== Dataset records ==

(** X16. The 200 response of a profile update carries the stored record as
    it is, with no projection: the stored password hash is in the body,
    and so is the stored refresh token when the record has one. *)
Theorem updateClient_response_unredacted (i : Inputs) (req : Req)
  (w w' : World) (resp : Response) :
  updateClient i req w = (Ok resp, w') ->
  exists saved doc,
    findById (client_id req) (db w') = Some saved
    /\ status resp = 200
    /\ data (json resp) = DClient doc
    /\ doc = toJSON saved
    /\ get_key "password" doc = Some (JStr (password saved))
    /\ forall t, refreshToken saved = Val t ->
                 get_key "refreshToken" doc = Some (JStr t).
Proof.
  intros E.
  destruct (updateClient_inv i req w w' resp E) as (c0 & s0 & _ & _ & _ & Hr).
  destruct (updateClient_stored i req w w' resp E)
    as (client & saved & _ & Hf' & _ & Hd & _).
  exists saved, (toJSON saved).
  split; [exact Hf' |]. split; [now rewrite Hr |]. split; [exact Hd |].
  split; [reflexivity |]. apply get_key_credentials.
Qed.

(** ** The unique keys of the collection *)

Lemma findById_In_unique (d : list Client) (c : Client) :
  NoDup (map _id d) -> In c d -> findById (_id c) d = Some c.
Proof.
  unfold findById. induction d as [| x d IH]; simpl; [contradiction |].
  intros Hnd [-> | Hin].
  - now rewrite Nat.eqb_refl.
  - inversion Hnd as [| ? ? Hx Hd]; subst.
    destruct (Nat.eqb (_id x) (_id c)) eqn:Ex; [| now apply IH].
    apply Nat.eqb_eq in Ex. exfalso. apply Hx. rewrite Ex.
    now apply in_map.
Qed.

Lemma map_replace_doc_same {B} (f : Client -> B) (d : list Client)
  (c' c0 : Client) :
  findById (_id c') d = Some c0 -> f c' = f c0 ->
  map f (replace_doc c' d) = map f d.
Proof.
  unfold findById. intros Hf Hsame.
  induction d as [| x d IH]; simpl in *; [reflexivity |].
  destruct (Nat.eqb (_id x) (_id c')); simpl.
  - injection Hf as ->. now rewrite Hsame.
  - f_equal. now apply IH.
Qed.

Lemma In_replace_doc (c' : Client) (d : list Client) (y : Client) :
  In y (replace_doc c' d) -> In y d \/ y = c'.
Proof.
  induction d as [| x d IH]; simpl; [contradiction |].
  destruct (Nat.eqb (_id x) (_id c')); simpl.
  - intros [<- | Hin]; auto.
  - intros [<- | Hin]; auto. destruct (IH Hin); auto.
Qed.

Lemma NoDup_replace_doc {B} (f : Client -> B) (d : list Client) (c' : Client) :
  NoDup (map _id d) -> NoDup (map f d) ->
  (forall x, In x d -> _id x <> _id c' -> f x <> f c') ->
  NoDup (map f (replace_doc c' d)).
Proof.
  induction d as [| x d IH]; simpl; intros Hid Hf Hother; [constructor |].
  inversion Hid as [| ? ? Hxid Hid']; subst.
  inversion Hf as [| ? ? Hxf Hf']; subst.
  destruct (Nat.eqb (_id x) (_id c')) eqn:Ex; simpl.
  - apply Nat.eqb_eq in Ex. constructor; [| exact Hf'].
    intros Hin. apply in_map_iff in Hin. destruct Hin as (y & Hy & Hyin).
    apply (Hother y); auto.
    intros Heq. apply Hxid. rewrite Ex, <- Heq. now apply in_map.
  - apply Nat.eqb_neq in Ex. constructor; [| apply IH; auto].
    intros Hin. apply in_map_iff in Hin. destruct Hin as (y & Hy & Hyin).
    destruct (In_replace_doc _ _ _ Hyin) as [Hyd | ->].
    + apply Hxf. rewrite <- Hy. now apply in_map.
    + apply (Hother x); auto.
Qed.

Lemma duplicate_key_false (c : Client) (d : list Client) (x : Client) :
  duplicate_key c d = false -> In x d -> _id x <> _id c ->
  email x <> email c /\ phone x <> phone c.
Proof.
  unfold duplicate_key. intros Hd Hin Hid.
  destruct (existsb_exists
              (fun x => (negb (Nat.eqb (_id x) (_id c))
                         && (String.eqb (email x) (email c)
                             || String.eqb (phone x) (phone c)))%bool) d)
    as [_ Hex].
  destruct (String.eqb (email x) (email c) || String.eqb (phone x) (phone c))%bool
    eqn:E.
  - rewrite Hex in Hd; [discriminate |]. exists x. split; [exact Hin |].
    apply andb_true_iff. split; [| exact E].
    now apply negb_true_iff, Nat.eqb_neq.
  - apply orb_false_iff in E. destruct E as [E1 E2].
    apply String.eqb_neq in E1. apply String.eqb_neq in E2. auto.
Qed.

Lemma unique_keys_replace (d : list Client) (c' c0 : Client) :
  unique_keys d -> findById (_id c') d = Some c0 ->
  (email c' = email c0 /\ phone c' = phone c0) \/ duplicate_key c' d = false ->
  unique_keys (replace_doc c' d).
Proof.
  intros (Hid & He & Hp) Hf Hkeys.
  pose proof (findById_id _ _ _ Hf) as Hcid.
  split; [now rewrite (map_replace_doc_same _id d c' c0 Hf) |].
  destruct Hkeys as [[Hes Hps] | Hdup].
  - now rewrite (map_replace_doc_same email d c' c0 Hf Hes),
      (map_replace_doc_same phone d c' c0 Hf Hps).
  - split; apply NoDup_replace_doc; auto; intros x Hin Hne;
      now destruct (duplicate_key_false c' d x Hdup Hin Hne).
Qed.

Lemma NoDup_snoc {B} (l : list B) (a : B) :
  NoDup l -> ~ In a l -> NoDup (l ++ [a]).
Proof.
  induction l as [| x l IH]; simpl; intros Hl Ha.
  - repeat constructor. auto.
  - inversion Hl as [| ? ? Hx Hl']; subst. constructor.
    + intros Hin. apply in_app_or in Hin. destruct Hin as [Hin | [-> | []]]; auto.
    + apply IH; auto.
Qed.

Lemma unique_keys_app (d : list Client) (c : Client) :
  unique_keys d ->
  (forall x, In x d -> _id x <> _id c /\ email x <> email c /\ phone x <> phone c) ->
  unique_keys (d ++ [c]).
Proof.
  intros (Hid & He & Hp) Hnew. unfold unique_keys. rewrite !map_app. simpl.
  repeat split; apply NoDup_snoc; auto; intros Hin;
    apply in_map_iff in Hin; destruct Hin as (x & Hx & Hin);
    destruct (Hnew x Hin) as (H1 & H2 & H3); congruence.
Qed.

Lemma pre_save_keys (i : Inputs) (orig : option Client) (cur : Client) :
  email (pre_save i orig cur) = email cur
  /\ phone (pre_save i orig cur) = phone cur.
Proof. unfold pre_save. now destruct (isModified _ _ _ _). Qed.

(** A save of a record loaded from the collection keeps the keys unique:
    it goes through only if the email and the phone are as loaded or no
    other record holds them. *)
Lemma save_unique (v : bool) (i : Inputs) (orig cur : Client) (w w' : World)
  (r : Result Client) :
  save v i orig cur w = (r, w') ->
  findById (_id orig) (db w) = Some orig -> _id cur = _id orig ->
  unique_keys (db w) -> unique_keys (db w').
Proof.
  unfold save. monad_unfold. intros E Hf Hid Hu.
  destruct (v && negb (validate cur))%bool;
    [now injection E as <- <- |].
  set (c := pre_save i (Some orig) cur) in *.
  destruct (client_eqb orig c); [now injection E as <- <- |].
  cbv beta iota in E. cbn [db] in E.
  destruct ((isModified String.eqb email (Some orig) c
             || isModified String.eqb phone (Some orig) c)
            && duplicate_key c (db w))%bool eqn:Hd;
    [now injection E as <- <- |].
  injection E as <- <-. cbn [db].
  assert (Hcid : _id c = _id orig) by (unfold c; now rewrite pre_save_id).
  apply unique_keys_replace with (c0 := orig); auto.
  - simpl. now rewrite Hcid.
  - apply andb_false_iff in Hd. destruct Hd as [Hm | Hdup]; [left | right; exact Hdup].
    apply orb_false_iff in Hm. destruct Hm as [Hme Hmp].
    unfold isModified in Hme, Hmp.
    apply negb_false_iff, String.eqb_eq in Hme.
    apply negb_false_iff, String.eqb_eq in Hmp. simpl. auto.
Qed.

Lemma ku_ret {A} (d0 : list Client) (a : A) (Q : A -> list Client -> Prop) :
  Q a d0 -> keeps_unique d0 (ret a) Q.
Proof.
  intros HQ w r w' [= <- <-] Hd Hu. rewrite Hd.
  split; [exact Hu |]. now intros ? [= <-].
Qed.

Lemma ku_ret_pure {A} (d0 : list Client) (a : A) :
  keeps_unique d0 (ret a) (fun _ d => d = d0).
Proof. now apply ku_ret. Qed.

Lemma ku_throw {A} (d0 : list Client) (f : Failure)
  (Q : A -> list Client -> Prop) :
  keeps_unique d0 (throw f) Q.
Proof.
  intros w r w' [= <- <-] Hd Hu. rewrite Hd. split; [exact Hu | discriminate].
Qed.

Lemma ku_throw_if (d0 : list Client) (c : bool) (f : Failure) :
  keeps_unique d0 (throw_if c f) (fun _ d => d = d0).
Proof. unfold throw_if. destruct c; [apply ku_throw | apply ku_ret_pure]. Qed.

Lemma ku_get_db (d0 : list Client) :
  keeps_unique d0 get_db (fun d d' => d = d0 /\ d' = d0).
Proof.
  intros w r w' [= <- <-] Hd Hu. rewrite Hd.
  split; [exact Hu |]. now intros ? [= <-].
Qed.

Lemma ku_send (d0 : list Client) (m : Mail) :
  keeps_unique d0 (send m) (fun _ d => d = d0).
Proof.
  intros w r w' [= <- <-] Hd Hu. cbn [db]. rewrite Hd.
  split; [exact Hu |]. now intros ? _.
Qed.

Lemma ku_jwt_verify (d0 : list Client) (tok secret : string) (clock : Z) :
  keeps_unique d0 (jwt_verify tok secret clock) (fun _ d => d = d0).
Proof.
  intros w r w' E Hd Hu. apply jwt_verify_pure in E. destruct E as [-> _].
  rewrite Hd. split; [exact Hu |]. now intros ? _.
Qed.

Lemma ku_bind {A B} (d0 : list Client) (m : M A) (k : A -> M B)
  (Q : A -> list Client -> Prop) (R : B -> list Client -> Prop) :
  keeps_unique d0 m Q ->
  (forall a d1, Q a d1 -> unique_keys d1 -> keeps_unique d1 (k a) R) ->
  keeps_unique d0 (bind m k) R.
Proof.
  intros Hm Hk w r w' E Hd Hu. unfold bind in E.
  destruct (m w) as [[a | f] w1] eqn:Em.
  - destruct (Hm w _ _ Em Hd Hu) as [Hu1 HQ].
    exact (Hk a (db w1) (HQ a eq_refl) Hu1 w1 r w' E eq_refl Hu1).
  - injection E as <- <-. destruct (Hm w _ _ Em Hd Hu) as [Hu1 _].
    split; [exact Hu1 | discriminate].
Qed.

--

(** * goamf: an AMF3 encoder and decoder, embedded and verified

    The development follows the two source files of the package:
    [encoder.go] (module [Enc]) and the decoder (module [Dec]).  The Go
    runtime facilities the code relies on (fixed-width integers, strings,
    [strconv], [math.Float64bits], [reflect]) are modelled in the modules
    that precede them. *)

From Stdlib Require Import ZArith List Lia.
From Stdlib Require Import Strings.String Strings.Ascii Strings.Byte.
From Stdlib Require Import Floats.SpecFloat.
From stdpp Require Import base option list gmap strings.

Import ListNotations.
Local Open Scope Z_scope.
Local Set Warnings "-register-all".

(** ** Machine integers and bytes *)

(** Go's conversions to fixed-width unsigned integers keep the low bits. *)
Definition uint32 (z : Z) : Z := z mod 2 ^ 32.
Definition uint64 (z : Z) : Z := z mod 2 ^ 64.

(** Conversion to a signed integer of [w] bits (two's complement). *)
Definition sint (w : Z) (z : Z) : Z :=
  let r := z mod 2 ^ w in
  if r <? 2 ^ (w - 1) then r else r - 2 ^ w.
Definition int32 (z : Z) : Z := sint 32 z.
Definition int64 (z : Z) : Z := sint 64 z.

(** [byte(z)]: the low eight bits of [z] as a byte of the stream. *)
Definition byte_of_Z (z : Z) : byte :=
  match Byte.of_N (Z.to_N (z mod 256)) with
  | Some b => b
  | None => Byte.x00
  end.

== Exercise details ==
What are the lines above, starting at the one with "keeps_unique d0 (throw_if" and ending at the one with "keeps_unique d0 (send"? Give them again exactly, and only them.

== Task answer ==
  keeps_unique d0 (throw_if c f) (fun _ d => d = d0).
Proof. unfold throw_if. destruct c; [apply ku_throw | apply ku_ret_pure]. Qed.

Lemma ku_get_db (d0 : list Client) :
  keeps_unique d0 get_db (fun d d' => d = d0 /\ d' = d0).
Proof.
  intros w r w' [= <- <-] Hd Hu. rewrite Hd.
  split; [exact Hu |]. now intros ? [= <-].
Qed.

Lemma ku_send (d0 : list Client) (m : Mail) :
  keeps_unique d0 (send m) (fun _ d => d = d0).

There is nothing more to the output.